Guido van Rossum guido@python.org
Fri, 22 Nov 2002 07:06:55 -0500

> On Friday, Nov 22, 2002, at 09:46 Europe/Amsterdam, Raymond Hettinger 
> wrote:
> > def outputCaps(logfile):
> >     while True:
> >         line = __self__.data
> >         logfile.write(line.upper)
> >         yield None
> > outputCaps.data = ""      # optional attribute initialization
> >
> > g = outputCaps(open('logfil.txt','w'))
> > for line in open('myfile.txt'):
> >     g.data = line
> >     g.next()

> I don't like it, there's "Magic!

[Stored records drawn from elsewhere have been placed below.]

(* ===== verification/SideApplyLaws.v ===== *)
(** * What applying an op may change (internal/sharesync/apply.go)

    Every change an op makes to the folder, between two moments its root's lock
    is free, is at its own path, where it found what the hub had sent or nothing;
    or a folder made above it, or what a folder it removes held that is never
    synced. *)

From S2P Require Import Prelude GoStrings GoText Sha256 Entry Paths SyncPolicy Mergers Journal SafeFs SafeFsLaws SideTree SideApply.
Local Open Scope string_scope.
Local Open Scope Z_scope.
Local Open Scope list_scope.

(** ** Looking at a path *)

Lemma refused_honest f c p e : honest f -> refused f c p = Some e -> cannotExist_err (fe_err e) = false.
Proof. unfold refused. intros Hh. destruct (fo_fails f c p) as [e'|] eqn:E; [|done]. intros [= <-]. destruct (Hh _ _ _ E) as (? & ? & ? & ?). by destruct e'. Qed.

(** Nothing above an entry of a tree says it is not there. *)
Lemma parent_err f p n e : wf_folder f -> honest f -> fo_nodes f !! p = Some n -> parent f p = Some e -> cannotExist_err (fe_err e) = false.
Proof.
  intros Hwf Hh Hp. unfold parent. destruct (check_name p false) as [e'|] eqn:Ec.
  { unfold check_name in Ec. destruct (negb _ || _); [|done]. injection Ec as <-. by intros [= <-]. }
  apply check_name_false in Ec as [Hv Hd]. apply fs_ValidPath_elems in Hv; [|done]. unfold openDir. destruct (String.eqb_spec (path_Dir p) "."); [done|].
  assert (ancestors (path_Dir p) ++ [path_Dir p] = ancestors p) as -> by (by rewrite (ancestors_unfold p), (proj2 (String.eqb_neq _ _))).
  assert (forall a, a ∈ ancestors p -> exists d, fo_nodes f !! a = Some d /\ IsDir d = true) as Ha by (by eapply wf_ancestors).
  revert Ha. generalize (ancestors p) as ps. induction ps as [|a ps IH]; intros Ha; [done|]. simpl. destruct (Ha a) as (d & Hda & Hdd); [set_solver|].
  pose proof (openChild_same f a) as Hs. destruct (openChild f a false 0) as [[e'|] f'] eqn:Eo; simpl in *; subst f'; [|apply IH; set_solver].
  intros [= <-]. unfold openChild in Eo. destruct (lstat_at f a) as [d'|e1] eqn:El.
  - apply lstat_at_Ok in El as [Hd' _]. assert (d' = d) as -> by congruence. injection Eo as Eo. unfold openChildAs, IsDir in *. destruct (nd_body d); try done. by eapply refused_honest.
  - simpl in Eo. injection Eo as <-. unfold lstat_at in El. destruct (refused f CLstat a) eqn:Er; [injection El as <-; by eapply refused_honest|]. by rewrite Hda in El.
Qed.

Lemma Lstat_gone f p e : wf_folder f -> honest f -> p <> "." -> Lstat f p = Err e -> cannotExist_err (fe_err e) = true -> fo_nodes f !! p = None.
Proof.
  intros Hwf Hh Hd HL Hc. destruct (fo_nodes f !! p) as [n|] eqn:En; [|done]. exfalso. unfold Lstat in HL. unfold check_name in HL. destruct (negb _ || _); [by injection HL as <-|].
  rewrite (proj2 (String.eqb_neq p ".")) in HL by done. destruct (parent f p) as [e'|] eqn:Ep; [injection HL as <-; by rewrite (parent_err _ _ _ _ Hwf Hh En Ep) in Hc|].
  unfold lstat_at in HL. destruct (refused f CLstat p) eqn:Er; [injection HL as <-; by rewrite (refused_honest _ _ _ _ Hh Er) in Hc|]. by rewrite En in HL.
Qed.

Lemma synced_valid cfg p : synced cfg p = true -> validPath p = true.
Proof. unfold synced. intros H. by bool_hyps. Qed.

Lemma synced_elems cfg p : synced cfg p = true -> valid_elems p = true.
Proof. intros H%synced_valid. by apply validPath_elems. Qed.

Section laws.
Context (cfg : treeConf) `{C : !journal_codec treeRecord}.

(** Something below [p] that is not synced, or in a folder that is not. *)
Definition hidden (p q : string) : Prop := exists a, below a p /\ within q a = true /\ synced cfg a = false.
Lemma recordWritten_lands op n tr tr' : writes_show op (ev_others ev 6) -> o_path op <> "." -> ekind (o_entry op) = File -> recordWritten ev op tr = (None, tr') -> fo_nodes (tr_fs tr) !! o_path op = Some n ->
  shows (o_entry op) n -> Size n = esize (o_entry op) -> nd_mtime n = emtime (o_entry op) -> lands op tr' \/ left_dirty op tr'.
Proof.
  intros Hw Hd Hk E Hn Hs Hsz Ht. unfold recordWritten in E. destruct (ev_afterWrite ev (o_path op)); [done|]. cbv zeta in E.
  destruct (Lstat (tr_fs (ev_others ev 6 tr)) (o_path op)) as [n'|e] eqn:El; [|done]. destruct (Lstat_Ok _ _ _ El) as [[? _]|(Hn' & _)]; [done|].
  assert (Live (o_entry op) = true) as Hl by (unfold Live; by rewrite Hk). rewrite <- (f_equal snd E : _ = tr').
  destruct (negb (Size n' =? esize (o_entry op)) || negb (ourTime (nd_mtime n') (emtime (o_entry op)))) eqn:Eg.
  - right. split; [done|]. rewrite commit_fs, commit_records. split; [by exists n'|]. eexists. simpl. by rewrite lookup_insert_eq.
  - left. bool_hyps. destruct (Hw tr n n' Hn Hn') as [->|[?|?]]; [by apply put_lands|congruence|congruence].
Qed.

(** *** Calls that succeed *)

Lemma Chmod_Ok f p mode f' : Chmod f p mode = (None, f') ->
  exists n, fo_nodes f !! p = Some n /\ fo_nodes f' !! p = Some (with_perm n (if IsDir n then safeMode mode else createMode (safeMode mode)) (fo_clock f)).
Proof.
  unfold Chmod. destruct (parent f p); [done|]. unfold lstatNoLink. destruct (lstat_at f p) as [n|] eqn:El; [|done]. destruct (IsLink n); [done|]. destruct (refused f CChmod p); [done|].
  intros [= <-]. apply lstat_at_Ok in El as [Hn _]. exists n. split; [done|]. simpl. apply lookup_insert_eq.
Qed.

Lemma Chtimes_Ok f p t f' : Chtimes f p t = (None, f') -> exists n, fo_nodes f !! p = Some n /\ fo_nodes f' !! p = Some (with_times n t (fo_clock f)).
Proof.
  unfold Chtimes. destruct (parent f p); [done|]. unfold lstatNoLink. destruct (lstat_at f p) as [n|] eqn:El; [|done]. destruct (IsLink n); [done|]. destruct (refused f CChtimes p); [done|].
  intros [= <-]. apply lstat_at_Ok in El as [Hn _]. exists n. split; [done|]. simpl. apply lookup_insert_eq.
Qed.

Lemma Mkdir_Ok f p mode f' : Mkdir f p mode = (None, f') -> exists n, fo_nodes f' !! p = Some n /\ nd_body n = BDir.
Proof.
  unfold Mkdir, mkdir_at. destruct (parent f p); [done|]. destruct (refused f CMkdir p); [done|]. destruct (fo_nodes f !! p); [done|]. intros [= <-]. eexists. simpl. by rewrite lookup_insert_eq.
Qed.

Magic!" written all over it. 
> Generators have always given me that feeling (you start reading them as 
> a function, then 20 lines down you meet a "yield" and suddenly realize 
> you have to start reading at the top again, keeping in mind that this 
> is a persistent stack frame), but with the __self__ plus the fact that 
> you local variables may not be what they appear to be makes it hairy. 
> You basically cannot understand the code without knowing the code of 
> the caller. There's also absolutely no way to get encapsulation. So 
> count me in for a -1.

Ditto here.  The PEP is way too thin on rationale.  It has some
examples but doesn't explain why this is better than what you woul ddo
in current Python.  Since passing a simple objects as an extra
argument to the generator is all that's needed to pass extra values
into a generator between next() calls, I don't see the advantage.  And
__self__ is butt-ugly.

> Generators have to me always felt more "class-instance-like" than 
> "function-like", and I guess this just goes to show it.